Segment Start: MATERIAL PROVIDED
(* ===== verification/File.v ===== *)
(** * filesys/file.c and filesys/free-map.c

    Open files, and the free map that the inode layer allocates from.  The
    two are mutually dependent with inode.c: [free_map_allocate] writes the
    bitmap to the free-map file with [inode_write_at], which may allocate.  The
    knot is tied by recursion depth ([fm]): the operations of depth 0 fail,
    those of depth [n + 1] write the free-map file with the operations of
    depth [n].  Depth 1 is enough, because the free-map file never grows. *)
From S2P Require Import Prelude Block Bitmap Store Inode.

Section file.
Context {St : Type} `{!SectorOps St}.
Implicit Types (f : fs St) (F : fm_ops St).

(** ** file.c: a [struct file] is passed and returned by value, its inode by address *)
Definition file_open F f (a : option Z) : outcome (option file * fs St) :=
  let (ok, f) := calloc f in
  match a, ok with
  | Some a, true => Ok (Some (mk_file a 0 false), f)
  | _, _ => let! f := inode_close F f a in Ok (None, f)
  end.

Definition file_reopen F f (fl : file) : outcome (option file * fs St) :=
  let! (a, f) := inode_reopen f (Some (finode fl)) in
  file_open F f a.

Definition file_allow_write f (fl : file) : outcome (file * fs St) :=
  if deny_write fl then
    let! f := inode_allow_write f (finode fl) in
    Ok (mk_file (finode fl) (pos fl) false, f)
  else Ok (fl, f).

Definition file_deny_write f (fl : file) : outcome (file * fs St) :=
  if negb (deny_write fl) then
    let! f := inode_deny_write f (finode fl) in
    Ok (mk_file (finode fl) (pos fl) true, f)
  else Ok (fl, f).

Definition file_close F f (fl : option file) : outcome (fs St) :=
  match fl with
  | None => Ok f
  | Some fl =>
    let! (fl, f) := file_allow_write f fl in
    inode_close F f (Some (finode fl))
  end.

Definition file_get_inode (fl : file) : Z := finode fl.

Definition file_read f (fl : file) (size : Z) : outcome (list Z * file * fs St) :=
  let! (bs, f) := inode_read_at f (finode fl) size (pos fl) in
  Ok (bs, mk_file (finode fl) (s32 (pos fl + Z.of_nat (List.length bs))) (deny_write fl), f).

Definition file_read_at f (fl : file) (size file_ofs : Z) : outcome (list Z * fs St) :=
  inode_read_at f (finode fl) size file_ofs.

Definition file_write F f (fl : file) (buffer : list Z) : outcome (Z * file * fs St) :=
  let! (n, f) := inode_write_at F f (finode fl) buffer (pos fl) in
  Ok (n, mk_file (finode fl) (s32 (pos fl + n)) (deny_write fl), f).

Definition file_write_at F f (fl : file) (buffer : list Z) (file_ofs : Z) : outcome (Z * fs St) :=
  inode_write_at F f (finode fl) buffer file_ofs.

Definition file_length f (fl : file) : outcome Z := inode_length f (finode fl).

Definition file_seek (fl : file) (new_pos : Z) : outcome file :=
  assert! 0 <=? new_pos in Ok (mk_file (finode fl) new_pos (deny_write fl)).

Definition file_tell (fl : file) : Z := pos fl.

(** ** free-map.c *)
Definition set_map f (b : bitmap) : fs St :=
  mk_fs (store f) (mem f) b (free_map_lock f) (free_map_file f) (open_inodes f) (inodes f)
    (dir_locks f) (next_addr f).
Definition set_map_lock f (l : bool) : fs St :=
  mk_fs (store f) (mem f) (free_map f) l (free_map_file f) (open_inodes f) (inodes f)
    (dir_locks f) (next_addr f).
Definition set_map_file f (fl : option file) : fs St :=
  mk_fs (store f) (mem f) (free_map f) (free_map_lock f) fl (open_inodes f) (inodes f)
    (dir_locks f) (next_addr f).

(** [bitmap_write (free_map, free_map_file)] *)
Definition write_map F f (b : bitmap) (fl : file) : outcome (bool * fs St) :=
  let bytes := take (Z.to_nat (bitmap_file_size b)) (words_bytes (bits b)) in
  let! (n, f) := file_write_at F f fl bytes 0 in
  Ok (bitmap_write b (fun _ => n), f).

(** [words] is the memory that [bitmap_create] gets for the array. *)
Definition free_map_init f (words : option (list Z)) (device_size : Z) : outcome (fs St) :=
  let (ok, f) := calloc f in
  let! r := bitmap_create ok words device_size in
  match r with
  | None => Err Panic
  | Some b =>
    let! b := bitmap_mark b FREE_MAP_SECTOR in
    let! b := bitmap_mark b ROOT_DIR_SECTOR in
    Ok (set_map_lock (set_map f b) false)
  end.

Definition free_map_allocate F f (cnt : Z) : outcome (option Z * fs St) :=
  assert! negb (free_map_lock f) in
  let f := set_map_lock f true in
  let! (sec, b) := bitmap_scan_and_flip (free_map f) 0 cnt false in
  let f := set_map f b in
  let! (sec, f) :=
    match free_map_file f with
    | Some fl =>
      if negb (sec =? BITMAP_ERROR) then
        let! (ok, f) := write_map F f b fl in
        if negb ok then
          let! b := bitmap_set_multiple b sec cnt false in
          Ok (BITMAP_ERROR, set_map f b)
        else Ok (sec, f)
      else Ok (sec, f)
    | None => Ok (sec, f)
    end in
  Ok (if sec =? BITMAP_ERROR then None else Some sec, set_map_lock f false).

Definition free_map_release F f (sec cnt : Z) : outcome (fs St) :=
  assert! negb (free_map_lock f) in
  let f := set_map_lock f true in
  let! all := bitmap_all (free_map f) sec cnt in
  assert! all in
  let! b := bitmap_set_multiple (free_map f) sec cnt false in
  let f := set_map f b in
  match free_map_file f with
  | None => Err Fault
  | Some fl => let! (_, f) := write_map F f b fl in Ok (set_map_lock f false)
  end.

(** The free map as the inode layer sees it, to recursion depth [n]. *)
Fixpoint fm (n : nat) : fm_ops St :=
  match n with
  | O => mk_fm (fun _ _ => Err NoFuel) (fun _ _ _ => Err NoFuel)
  | S n => mk_fm (free_map_allocate (fm n)) (free_map_release (fm n))
  end.

Definition free_map_open F f : outcome (fs St) :=
  let! (a, f) := inode_open f FREE_MAP_SECTOR in
  let! (fl, f) := file_open F f a in
  match fl with
  | None => Err Panic
  | Some fl =>
    let f := set_map_file f (Some fl) in
    let! (bs, f) := if 0 <? bit_cnt (free_map f)
                    then file_read_at f fl (bitmap_file_size (free_map f)) 0 else Ok ([], f) in
    let! (ok, b) := bitmap_read (free_map f) bs in
    if ok then Ok (set_map f b) else Err Panic
  end.

Definition free_map_close F f : outcome (fs St) := file_close F f (free_map_file f).

Definition free_map_create F f : outcome (fs St) :=
  let! (ok, f) := inode_create F f FREE_MAP_SECTOR (bitmap_file_size (free_map f)) in
  if negb ok then Err Panic else
  let! (a, f) := inode_open f FREE_MAP_SECTOR in
  let! (fl, f) := file_open F f a in
  match fl with
  | None => Err Panic
  | Some fl =>
    let f := set_map_file f (Some fl) in
    let! (ok, f) := write_map F f (free_map f) fl in
    if ok then Ok f else Err Panic
  end.
End file.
Segment End: MATERIAL PROVIDED
- TASK TO CARRY OUT:
Print each line of the data exactly. Keep all of it.

- SOLUTION:
(* ===== verification/File.v ===== *)
(** * filesys/file.c and filesys/free-map.c

    Open files, and the free map that the inode layer allocates from.  The
    two are mutually dependent with inode.c: [free_map_allocate] writes the
    bitmap to the free-map file with [inode_write_at], which may allocate.  The
    knot is tied by recursion depth ([fm]): the operations of depth 0 fail,
    those of depth [n + 1] write the free-map file with the operations of
    depth [n].  Depth 1 is enough, because the free-map file never grows. *)
From S2P Require Import Prelude Block Bitmap Store Inode.

Section file.
Context {St : Type} `{!SectorOps St}.
Implicit Types (f : fs St) (F : fm_ops St).

(** ** file.c: a [struct file] is passed and returned by value, its inode by address *)
Definition file_open F f (a : option Z) : outcome (option file * fs St) :=
  let (ok, f) := calloc f in
  match a, ok with
  | Some a, true => Ok (Some (mk_file a 0 false), f)
  | _, _ => let! f := inode_close F f a in Ok (None, f)
  end.

Definition file_reopen F f (fl : file) : outcome (option file * fs St) :=
  let! (a, f) := inode_reopen f (Some (finode fl)) in
  file_open F f a.

Definition file_allow_write f (fl : file) : outcome (file * fs St) :=
  if deny_write fl then
    let! f := inode_allow_write f (finode fl) in
    Ok (mk_file (finode fl) (pos fl) false, f)
  else Ok (fl, f).

Definition file_deny_write f (fl : file) : outcome (file * fs St) :=
  if negb (deny_write fl) then
    let! f := inode_deny_write f (finode fl) in
    Ok (mk_file (finode fl) (pos fl) true, f)
  else Ok (fl, f).

Definition file_close F f (fl : option file) : outcome (fs St) :=
  match fl with
  | None => Ok f
  | Some fl =>
    let! (fl, f) := file_allow_write f fl in
    inode_close F f (Some (finode fl))
  end.

Definition file_get_inode (fl : file) : Z := finode fl.

Definition file_read f (fl : file) (size : Z) : outcome (list Z * file * fs St) :=
  let! (bs, f) := inode_read_at f (finode fl) size (pos fl) in
  Ok (bs, mk_file (finode fl) (s32 (pos fl + Z.of_nat (List.length bs))) (deny_write fl), f).

Definition file_read_at f (fl : file) (size file_ofs : Z) : outcome (list Z * fs St) :=
  inode_read_at f (finode fl) size file_ofs.

Definition file_write F f (fl : file) (buffer : list Z) : outcome (Z * file * fs St) :=
  let! (n, f) := inode_write_at F f (finode fl) buffer (pos fl) in
  Ok (n, mk_file (finode fl) (s32 (pos fl + n)) (deny_write fl), f).

Definition file_write_at F f (fl : file) (buffer : list Z) (file_ofs : Z) : outcome (Z * fs St) :=
  inode_write_at F f (finode fl) buffer file_ofs.

Definition file_length f (fl : file) : outcome Z := inode_length f (finode fl).

Definition file_seek (fl : file) (new_pos : Z) : outcome file :=
  assert! 0 <=? new_pos in Ok (mk_file (finode fl) new_pos (deny_write fl)).

Definition file_tell (fl : file) : Z := pos fl.

(** ** free-map.c *)
Definition set_map f (b : bitmap) : fs St :=
  mk_fs (store f) (mem f) b (free_map_lock f) (free_map_file f) (open_inodes f) (inodes f)
    (dir_locks f) (next_addr f).
Definition set_map_lock f (l : bool) : fs St :=
  mk_fs (store f) (mem f) (free_map f) l (free_map_file f) (open_inodes f) (inodes f)
    (dir_locks f) (next_addr f).
Definition set_map_file f (fl : option file) : fs St :=
  mk_fs (store f) (mem f) (free_map f) (free_map_lock f) fl (open_inodes f) (inodes f)
    (dir_locks f) (next_addr f).

(** [bitmap_write (free_map, free_map_file)] *)
Definition write_map F f (b : bitmap) (fl : file) : outcome (bool * fs St) :=
  let bytes := take (Z.to_nat (bitmap_file_size b)) (words_bytes (bits b)) in
  let! (n, f) := file_write_at F f fl bytes 0 in
  Ok (bitmap_write b (fun _ => n), f).

(** [words] is the memory that [bitmap_create] gets for the array. *)
Definition free_map_init f (words : option (list Z)) (device_size : Z) : outcome (fs St) :=
  let (ok, f) := calloc f in
  let! r := bitmap_create ok words device_size in
  match r with
  | None => Err Panic
  | Some b =>
    let! b := bitmap_mark b FREE_MAP_SECTOR in
    let! b := bitmap_mark b ROOT_DIR_SECTOR in
    Ok (set_map_lock (set_map f b) false)
  end.

Definition free_map_allocate F f (cnt : Z) : outcome (option Z * fs St) :=
  assert! negb (free_map_lock f) in
  let f := set_map_lock f true in
  let! (sec, b) := bitmap_scan_and_flip (free_map f) 0 cnt false in
  let f := set_map f b in
  let! (sec, f) :=
    match free_map_file f with
    | Some fl =>
      if negb (sec =? BITMAP_ERROR) then
        let! (ok, f) := write_map F f b fl in
        if negb ok then
          let! b := bitmap_set_multiple b sec cnt false in
          Ok (BITMAP_ERROR, set_map f b)
        else Ok (sec, f)
      else Ok (sec, f)
    | None => Ok (sec, f)
    end in
  Ok (if sec =? BITMAP_ERROR then None else Some sec, set_map_lock f false).

Definition free_map_release F f (sec cnt : Z) : outcome (fs St) :=
  assert! negb (free_map_lock f) in
  let f := set_map_lock f true in
  let! all := bitmap_all (free_map f) sec cnt in
  assert! all in
  let! b := bitmap_set_multiple (free_map f) sec cnt false in
  let f := set_map f b in
  match free_map_file f with
  | None => Err Fault
  | Some fl => let! (_, f) := write_map F f b fl in Ok (set_map_lock f false)
  end.

(** The free map as the inode layer sees it, to recursion depth [n]. *)
Fixpoint fm (n : nat) : fm_ops St :=
  match n with
  | O => mk_fm (fun _ _ => Err NoFuel) (fun _ _ _ => Err NoFuel)
  | S n => mk_fm (free_map_allocate (fm n)) (free_map_release (fm n))
  end.

Definition free_map_open F f : outcome (fs St) :=
  let! (a, f) := inode_open f FREE_MAP_SECTOR in
  let! (fl, f) := file_open F f a in
  match fl with
  | None => Err Panic
  | Some fl =>
    let f := set_map_file f (Some fl) in
    let! (bs, f) := if 0 <? bit_cnt (free_map f)
                    then file_read_at f fl (bitmap_file_size (free_map f)) 0 else Ok ([], f) in
    let! (ok, b) := bitmap_read (free_map f) bs in
    if ok then Ok (set_map f b) else Err Panic
  end.

Definition free_map_close F f : outcome (fs St) := file_close F f (free_map_file f).

Definition free_map_create F f : outcome (fs St) :=
  let! (ok, f) := inode_create F f FREE_MAP_SECTOR (bitmap_file_size (free_map f)) in
  if negb ok then Err Panic else
  let! (a, f) := inode_open f FREE_MAP_SECTOR in
  let! (fl, f) := file_open F f a in
  match fl with
  | None => Err Panic
  | Some fl =>
    let f := set_map_file f (Some fl) in
    let! (ok, f) := write_map F f (free_map f) fl in
    if ok then Ok f else Err Panic
  end.
End file.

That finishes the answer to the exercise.